Yes, it has been cold
Published 6:43 pm Tuesday, January 23, 2018
It’s been cold, no denying it. Two weeks ago, early morning temperatures were hovering just above zero. That’s excess cold to my old bones.
There was a lot of ice in the Pagan River and significant ice flows even in the James River. We hadn’t seen those for a number of years.
In our youth, we listened to the “old timers” tell of the coldest winters they remembered, and their tales were plentiful.
Now that we are the old timers, we get asked things like, when was the last time the James River froze over — really froze over?
Easy. It was 1977. The temperature in January of that year stayed below freezing for several weeks. The Chesapeake Bay froze over north of Annapolis, and rivers, including the James, were virtually impassable to shipping.
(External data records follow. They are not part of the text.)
(** X16.  The checkpoint outlives every run that is not complete: when the
    batch returned and the report goes to another file than the progress
    file, [main] leaves the checkpoint as the batch left it both when
    writing the report fails, in which case the exception ends the
    program before the cleanup, and when SIGINT arrived, in which case the
    exit code is 0 and the cleanup is skipped. *)
Theorem main_keeps_checkpoint_when_incomplete (args : Args) (env : MainEnv)
    (fs : filesystem) (content : string) (s1 : TikTokTranscriber)
    (fs1 : filesystem) (evs : list event)
    (rs : list (@Result Metadata Transcript)) :
  fs !! args_input args = Some content ->
  collect_urls (text_lines content) ≠ [] ->
  run_batch (main_world env) (main_sigint_first env)
    (collect_urls (text_lines content)) (args_resume args)
    (TikTokTranscriber_init (args_model args) (args_progress_file args)
       (main_mkdtemp env)) fs
    = (s1, fs1, evs, Returned rs) ->
  args_output args ≠ args_progress_file args ->
  let '(fs', _, e) := run_main args env fs in
  ((main_report_fault env = OpenFails ∨
    ∃ n, main_report_fault env = WriteFails n) ->
   e = Crashed OSError ∧
   fs' !! args_progress_file args = fs1 !! args_progress_file args) ∧
  (main_report_fault env = NoFault ->
   _interrupted s1 || main_sigint_last env = true ->
   e = Exit 0 ∧
   fs' !! args_progress_file args = fs1 !! args_progress_file args).
Proof.
  intros Hin Hurls Hbatch Hne.
  unfold main, path_exists, load_urls. rewrite Hin.
  rewrite bool_decide_eq_true_2 by eauto. cbn [negb].
  destruct (collect_urls (text_lines content)) as [|u0 us] eqn:Eu;
    [congruence|].
  rewrite Hbatch. unfold save_output, write_file.
  destruct (main_report_fault env) as [| |n|] eqn:Hf; cbn beta iota zeta.
  - destruct (_interrupted s1 || main_sigint_last env) eqn:Hflag;
      (split; [intros [?|[? ?]]; discriminate|]); intros _ Hflag';
      [|discriminate].
    split; [reflexivity|]. now rewrite lookup_insert_ne by exact Hne.
  - split; [|discriminate]. intros _. split; reflexivity.
  - split; [|discriminate]. intros _. split; [reflexivity|].
    now rewrite lookup_insert_ne by exact Hne.
  - destruct (_interrupted s1 || main_sigint_last env);
      (split; [intros [?|[? ?]]; discriminate | discriminate]).
Qed.

End MainProgram.

Section ResumeWithoutCheckpoint.

Context {Metadata Transcript : Type}.
Variable json_dump : @CheckpointData Metadata Transcript -> string.
Variable json_load : string -> @json_document Metadata Transcript.
Variable _extract_video_id : string -> string.


End ResumeWithoutCheckpoint.

(** ** The further properties on the concrete world *)

Lemma load_urls_clean_witness :
  load_urls "urls.txt" demo_input_disk = Returned ["A"; "B"] ∧
  Forall (λ u, u ≠ "" ∧ String.prefix "#" u = false ∧ strip u = u) ["A"; "B"].
Proof.
  assert (load_urls "urls.txt" demo_input_disk = Returned ["A"; "B"]) as H
    by (vm_compute; reflexivity).
  split; [exact H|].
  exact (proj1 (proj2 (load_urls_clean "urls.txt" demo_input_disk _ H))).
Defined.

(** A reset connection, then a download that leaves no file: two attempts,
    one sleep, the error of the missing file. *)
Lemma download_stops_when_ydl_returns_witness :
  0 <= 1 < max_retries demo_downloader ∧
  demo_ydl_no_file 1 = DlReturns None ∧
  download_audio demo_video_id demo_ydl_no_file demo_downloader "A" ∅
    = ((None, Some "Audio file not created"),
       [EvDownload "A" 0; EvSleep 1; EvDownload "A" 1], ∅).
Proof.
  assert (0 <= 1 < max_retries demo_downloader) as H1 by (simpl; lia).
  assert (∀ j, 0 <= j < 1 -> retryable (demo_ydl_no_file j) = true) as H2.
  { intros j Hj. replace j with 0 by lia. reflexivity. }
  assert (demo_ydl_no_file 1 = DlReturns None) as H3 by reflexivity.
  split; [exact H1 | split; [exact H3|]].
  exact (download_stops_when_ydl_returns demo_video_id demo_ydl_no_file
           demo_downloader "A" 1 None ∅ H1 H2 H3).
Defined.

Lemma demo_tracker_A_reads_back (now : string) :
  reads_back demo_dump_urls demo_load now demo_tracker_A.
Proof. exists ["A"]. split; [reflexivity | set_solver]. Qed.

Lemma save_then_load_witness :
  (∀ now, reads_back demo_dump_urls demo_load now demo_tracker_A) ∧
  load demo_load demo_tracker
    (save demo_dump_urls "2024-01-01T00:00:00" NoFault demo_tracker_A
       demo_disk).1
    = LoadTrue demo_tracker_A.
Proof.
  split; [exact demo_tracker_A_reads_back|].
  exact (save_then_load demo_dump_urls demo_load "2024-01-01T00:00:00"
           demo_tracker_A demo_tracker demo_disk demo_tracker_A_reads_back
           eq_refl).
Defined.

Lemma save_after_failed_save_witness :
  WriteFails 2 ≠ NoFault ∧
  (save demo_dump "2024-01-02T00:00:00" NoFault demo_tracker_A
     (save demo_dump "2024-01-01T00:00:00" (WriteFails 2) demo_tracker
        demo_disk).1).1
    !! ".tiktok_progress.json.tmp" = None.
Proof.
  assert (WriteFails 2 ≠ NoFault) as H by discriminate.
  split; [exact H|].
  exact (proj2 (save_after_failed_save demo_dump "2024-01-01T00:00:00"
                  "2024-01-02T00:00:00" (WriteFails 2) demo_tracker
                  demo_tracker_A demo_disk H eq_refl)).
Defined.


Lemma complete_run_handles_every_item_witness :
  resume_state demo_load ["A"; "B"] false (progress demo_transcriber) demo_disk
    = Returned (demo_tracker, ["A"; "B"]) ∧
  items_started
    (process_batch demo_dump demo_load demo_video_id demo_world false
       ["A"; "B"] false demo_transcriber demo_disk).1.2 = ["A"; "B"].
Proof.
  assert (resume_state demo_load ["A"; "B"] false (progress demo_transcriber)
            demo_disk = Returned (demo_tracker, ["A"; "B"])) as H1
    by reflexivity.
  assert (∀ j, (j < length ["A"; "B"])%nat ->
               flag_before (λ i, env_sigint (demo_world i)) 0
                 (_interrupted demo_transcriber || false) j = false) as H2.
  { intros [|[|j]] Hj; [reflexivity | reflexivity | simpl in Hj; lia]. }
  assert (∀ j, (j < length ["A"; "B"])%nat ->
               env_save_fault (demo_world j) = NoFault) as H3
    by (intros j _; reflexivity).
  split; [exact H1|].
  pose proof (complete_run_handles_every_item demo_dump demo_load
                demo_video_id demo_world false ["A"; "B"] false
                demo_transcriber demo_disk demo_tracker ["A"; "B"] H1 H2 H3)
    as G.
  destruct (process_batch demo_dump demo_load demo_video_id demo_world false
              ["A"; "B"] false demo_transcriber demo_disk)
    as [[[s' fs'] evs] o].
  destruct G as (_ & _ & Hst & _). exact Hst.
Defined.

(** SIGINT while ["A"] is in the pipeline; the run that resumes has ["B"]
    to do. *)
Lemma resume_after_interruption_witness :
  NoDup (["A"] ++ "B" :: []) ∧
  resume_state demo_load (["A"] ++ "B" :: []) true demo_tracker
    (process_batch demo_dump_urls demo_load demo_video_id demo_world_sigint
       false (["A"] ++ "B" :: []) false demo_transcriber demo_disk).1.1.2
  = Returned
      (progress
         (process_batch demo_dump_urls demo_load demo_video_id
            demo_world_sigint false (["A"] ++ "B" :: []) false
            demo_transcriber demo_disk).1.1.1,
       ["B"]).
Proof.
  assert (["A"] ≠ []) as H0 by discriminate.
  assert (NoDup (["A"] ++ "B" :: [])) as H1
    by (repeat constructor; set_solver).
  assert (∀ x, x ∈ ["A"] ++ "B" :: [] ->
               x ∉ processed_urls (progress demo_transcriber)) as H2
    by (intros x _; apply not_elem_of_empty).
  assert (∀ j, (j < length ["A"])%nat ->
               flag_before (λ i, env_sigint (demo_world_sigint i)) 0
                 (_interrupted demo_transcriber || false) j = false) as H3.
  { intros j Hj. replace j with 0%nat by (simpl in Hj; lia). reflexivity. }
  assert (flag_before (λ i, env_sigint (demo_world_sigint i)) 0
            (_interrupted demo_transcriber || false) (length ["A"]) = true)
    as H4 by reflexivity.
  assert (∀ j, (j < length ["A"])%nat ->
               env_save_fault (demo_world_sigint j) = NoFault) as H5
    by (intros j _; reflexivity).
  split; [exact H1|].
  pose proof (resume_after_interruption demo_dump_urls demo_load
                demo_video_id demo_world_sigint false demo_transcriber
                demo_disk ["A"] "B" [] demo_tracker H0 H1 H2 H3 H4 H5 eq_refl)
    as G.
  assert (progress
            (process_batch demo_dump_urls demo_load demo_video_id
               demo_world_sigint false (["A"] ++ "B" :: []) false
               demo_transcriber demo_disk).1.1.1 = demo_tracker_A) as Ht
    by (vm_compute; reflexivity).
  destruct (process_batch demo_dump_urls demo_load demo_video_id
              demo_world_sigint false (["A"] ++ "B" :: []) false
              demo_transcriber demo_disk)
    as [[[s1 fs1] evs] o].
  cbn [fst snd] in *. apply G. intros now. rewrite Ht.
  apply demo_tracker_A_reads_back.
Defined.
(** * AI Wargame: a shallow embedding of [ai_wargame_skeleton.py]

    The development follows the layout of the Python module: unit and rule
    tables, coordinates, options, the game state with its legality and effect
    engine, the move enumerator, heuristic e1, the search tree with minimax
    and alpha-beta, and the per-turn time-ratio update of [suggest_move];
    then the winner test, the text forms of coordinates, the ordering of
    children before alpha-beta ([traverse_ordered]) and the generation of
    the children of a node ([generate_unit_moves]).

    Conventions.
    - Python [int] is [Z].  The scores of heuristic e1 are rationals [Q]:
      every float that e1 produces is a multiple of one half of small
      magnitude, hence exact in binary64.  The time ratio, the time limit
      and the clock are binary64 numbers, [float], with the operations and
      comparisons of IEEE 754 (Rocq's primitive floats), so that rounding is
      the program's.
    - The board is a list of rows, [list (list (option Unit))], indexed with
      stdpp's lookup and insert.  Every board access of the program sits
      behind [is_valid_coord]; on a [dim] x [dim] board ([wf_board]) no
      access is out of range.  Every state of play is such a board, with
      healths within 0..9 ([reachable_well_formed]).
    - A [Unit] object lives in exactly one cell of one board ([set] moves the
      reference, [clone] deep-copies the board), so in-place mutation of a
      unit is modelled by rewriting its cell.
    - The search tree has two readings.  While [Tree.add_node] builds it,
      node objects are shared between [self.nodes] and the [children] lists,
      and live in a store ([Tree], [NodeObject]).  The recursive algorithms
      see the finite tree below a node ([TreeNode]); [tree_view] reads the
      one out of the other and is total on built trees ([tree_view_total]).
    - A Python exception is [None] in an [option] result.
    - Text is [string] over [ascii], that is, of code points below 256.
    - The module globals [tree], [ID] and [time_limit_exceeded] are threaded
      through the generation ([Globals]); a reading of the clock is an
      argument. *)

From Stdlib Require Import PrimFloat ZArith QArith Qminmax Lqa Lia Bool.
From stdpp Require Import base list gmap strings.
Lemma prd_retrieve_raises_for_the_locator_only_witness :
  let P := static site_a in
  let e := mk_exn ValueError "Invalid GitHub URL provided!" in
  @parse_github_url P "https://github.com/octo" = inl e
  /\ exc_cls e = ValueError.
Proof.
  intros P e.
  apply (@prd_retrieve_raises_for_the_locator_only P 3 in_creation_order
           "https://github.com/octo" (Some "t") (@start P tt) e).
  reflexivity.
Defined.

(** Scenario A behind a service with a low quota: the README is missing,
    the tree is built. *)
Lemma prd_document_has_two_sections_witness :
  let doc := "Failed to retrieve README.md: Resource not found." ++ nl ++ nl
             ++ "Directory Structure:" ++ nl
             ++ "a.py" ++ nl ++ "    " ++ fence ++ "A" ++ fence ++ nl
             ++ "[sub/]" ++ nl
             ++ "    b.md" ++ nl ++ "        " ++ fence ++ "B" ++ fence ++ nl
             ++ nl in
  exists readme tree,
    doc = readme ++ tree
    /\ @readme_part (static site_low_quota) readme /\ tree_part tree
    /\ doc <> "".
Proof.
  intros doc.
  apply (@prd_document_has_two_sections (static site_low_quota) 3
           in_creation_order demo_url (Some "t")
           (@start (static site_low_quota) tt) doc).
  reflexivity.
Defined.

Lemma guard_fault_costs_both_sections_witness :
  let P := static site_no_quota in
  @Prd.retrieve_github_repo_info P 3 in_creation_order demo_url (Some "t")
    (@start P tt)
  = (Ok (Prd.readme_failure (mk_exn KeyError "'rate'")
         ++ Prd.tree_failure (mk_exn UnboundLocalError Prd.semaphore_unbound)),
     @mk_st P tt [EvGet (Prd.rate_limit_request "t")]).
Proof.
  intros P.
  apply (@guard_fault_costs_both_sections P 3 in_creation_order demo_url
           "octo" "demo" "t" (@start P tt)); reflexivity.
Defined.

(** Scenario A: the root has one fetchable entry, and the walk of the root
    returns one content, the one of [a.py], although [sub/b.md] is
    fetchable too. *)
Lemma simple_contents_are_of_the_listing_witness :
  let P := static site_a in
  let run := @Simple.build_directory_tree P "octo" "demo" None 3 "" 0
               (@start P tt) in
  let tree := "a.py" ++ nl ++ "[sub/]" ++ nl ++ "    b.md" ++ nl in
  exists listing items s1 tasks s2 infos,
    @Simple.fetch_repo_content P "octo" "demo" None "" (@start P tt)
    = (Ok listing, s1)
    /\ py_iter listing = inr items
    /\ @Simple.walk_items P
         (@Simple.build_directory_tree P "octo" "demo" None 2)
         0 items "" [] s1 = (Ok (tree, tasks), s2)
    /\ tasks = map (@entry_path P) (filter fetchable items)
    /\ @Simple.start_all P "octo" "demo" None tasks s2
       = (map Ok infos, snd run)
    /\ Forall2 (fun path content =>
                  exists sa sb info,
                    @Simple.fetch_repo_content P "octo" "demo" None path sa
                    = (Ok info, sb)
                    /\ get_file_content info = inr content)
               tasks [JStr "A"].
Proof.
  intros P run tree.
  apply (@simple_contents_are_of_the_listing P "octo" "demo" None 2 "" 0
           (@start P tt) (snd run) tree [JStr "A"]).
  reflexivity.
Defined.

(** A directory listed before a file: the line of the file is in the text
    of the level, and the text of the sub-walk comes after it. *)
Lemma prd_tree_is_level_then_subtrees_witness :
  let P := static site_dir_first in
  let text := "[sub/]" ++ nl ++ "z.txt" ++ nl ++ "    b.txt" ++ nl in
  exists listing items level tasks subs,
    (forall s0,
        fst (@Prd.fetch_repo_content P "octo" "demo" None 3 "" s0) = Ok listing)
    /\ py_iter listing = inr items
    /\ (forall s0,
          fst (@Prd.walk_items P (@Prd.fetch_repo_content P "octo" "demo" None 3)
                 0 items "" [] s0) = Ok (level, tasks))
    /\ tasks = map (@entry_path P) (filter subdir items)
    /\ Forall2 (fun path sub =>
                  forall sc' s0,
                    fst (@Prd.build_directory_tree P "octo" "demo" None 2 sc'
                           path 1 s0) = Ok sub)
               tasks subs
    /\ text = level ++ fold_right append "" subs.
Proof.
  intros P text.
  apply (@prd_tree_is_level_then_subtrees P (fun w1 w2 r => eq_refl)
           "octo" "demo" None 2 in_creation_order "" 0 (@start P tt) text).
  reflexivity.
Defined.

Lemma simple_document_layout_witness :
  let P := static site_a in
  let doc := "README.md: Not found or error fetching README" ++ nl ++ nl
             ++ "Directory Structure:" ++ nl
             ++ "a.py" ++ nl ++ "[sub/]" ++ nl ++ "    b.md" ++ nl ++ nl
             ++ nl ++ fence ++ "A" ++ fence ++ nl in
  exists owner repo readme s1 tree texts,
    @parse_github_url P demo_url = inr (owner, repo)
    /\ (readme = Simple.readme_fallback
        \/ exists content, readme = @Simple.readme_block P content)
    /\ fst (@Simple.build_directory_tree P owner repo None 3 "" 0 s1)
       = Ok (tree, map JStr texts)
    /\ doc = readme ++ Simple.tree_section tree ++ fenced texts.
Proof.
  intros P doc.
  apply (@simple_document_layout P 3 demo_url None (@start P tt) doc).
  reflexivity.
Defined.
It is likely that 1917-18 was a bit colder. The old timers of my youth recalled an intrepid local soul who drove a Model T across the James River during that freeze. That was a decade before the James River Bridge was built, so if the story is true — and I have heard it all my life — then that was clearly the first automobile to cross the river under its own power.
But 1977 is the year we remember, though not fondly.
The Virginia Department of Transportation shut down the ferry system at Scotland Wharf for more than a week during the 1977 freeze, and commuters traveling from Surry to Williamsburg had to make a much longer trek through Isle of Wight and over the James River Bridge or cross the River at Jordan’s Point in Prince George.
It was also during that time that the price of oil went sky high and the stuff became scarce. The late Gov. Mills E. Godwin Jr. imposed mandatory conservation measures and at one point, what was then Portsmouth Gas Company enforced a government mandate to cut natural gas use to a fraction of what was normal.
The Coast Guard used large buoy tenders that were equipped with reinforced ice breaker bows to open paths up the James, Potomac and other rivers along the Chesapeake, replacing buoys which had been dragged off station and accompanying barges full of fuel oil which was desperately needed in many communities.
The soil froze deeply and burst public as well as private water lines. A cast iron pipe across the Cypress Creek bridge froze and 20 sections broke apart and fell into the creek. It took weeks to repair it.
That was the year, many will recall, when a lot of us learned about the jet stream. It dipped to the Gulf of Mexico and stayed there for weeks, pumping massive doses of Arctic air into much of the U.S., particularly the Mississippi basin and Atlantic Coast states.
Now, we are learning more about abnormal weather. As Ryan Kushner reports this week, the extraordinarily cold weather throughout much of the country this winter is actually related to global warming. As the Artic region warms up and its ice cover continues to melt, which is happening each year, the contrast between polar and temperate regions lessens. The jet stream, which normally keeps cold weather up north, slows down as a result of the warmer Polar temperatures, and that allows the cold air to spread over a larger area.
Those who believe that global warming, as the President once said, is a Chinese-originated myth, won’t believe the effect that it is having on us, of course. They will look at the recent cold spell as further evidence that this global warming is indeed just a hoax.
Meanwhile, those who believe science and those who don’t can all enjoy warmer temperatures while they last.